WORK TASK:
Here is the task for the records below: repeat exactly the lines from the one with "None => head items" to the one with "match payload with", both included, and nothing else.

Data entries:
───

(** The checklist item the resolution settles on: the first one whose
    title holds the keyword, else the first one. *)
Definition chosen_item (items : list json) : option json :=
  match find title_has_iso items with
  | Some it => Some it
  | None => head items
  end.

(** The items a checklist payload carries: the payload itself when it is
    a list, else what it has under [Items], nothing when absent. *)
Definition payload_items (payload : json) : json :=
  match payload with
  | JArr _ => payload
  | JObj kvs => match Py.assoc "Items" kvs with Some v => v | None => JArr [] end
  | _ => JNull
  end.

(** [d.get(k, default)] on a dict. *)
Definition field_or (obj : json) (k : string) (default : json) : json :=
  match obj with
  | JObj kvs => match Py.assoc k kvs with Some v => v | None => default end
  | _ => default
  end.

(** The vendor answers the requests [ops], sent one after the other
    after the requests [h], with the responses [rs], none an error. *)
Fixpoint accepts (env : Env) (h : list vendor_op) (ops : list vendor_op)
         (rs : list http_response) : Prop :=
  match ops, rs with
  | [], [] => True
  | op :: ops', r :: rs' => answers_ok env h op r /\ accepts env (h ++ [op]) ops' rs'
  | _, _ => False
  end.

(** The vendor operations of an inspection without images, as the final
    server issues them. *)
Definition inspection_ops (env : Env) (token ro_number condition comments : json)
  : list vendor_op :=
  [ OpLogin;
    OpSaveChecklist token ro_number (ISO_LABOR_ID env) (ISO_ITEM_ID env)
                    condition comments "R";
    OpChangeStatus token ro_number "3" "R";
    OpChangeStatus token ro_number "4" "R" ].

(** The order of operations the specification's scenario words. *)
Definition spec_scenario_ops (env : Env) (token ro_number condition comments : json)
  : list vendor_op :=
  [ OpLogin;
    OpChangeStatus token ro_number "3" "R";
    OpSaveChecklist token ro_number (ISO_LABOR_ID env) (ISO_ITEM_ID env)
                    condition comments "R";
    OpChangeStatus token ro_number "4" "R" ].






(** A structured answer: 200 with [ok] true, or 400 or 500 with [ok]
    false and an error text. *)
Definition structured (r : response) : Prop :=
  (http_status r = 200%Z /\ field (body r) "ok" = JBool true)
  \/ ((http_status r = 400%Z \/ http_status r = 500%Z)
      /\ field (body r) "ok" = JBool false
      /\ exists msg, field (body r) "error" = JStr msg).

───

YOUR SOLUTION:
  | None => head items
  end.

(** The items a checklist payload carries: the payload itself when it is
    a list, else what it has under [Items], nothing when absent. *)
Definition payload_items (payload : json) : json :=
  match payload with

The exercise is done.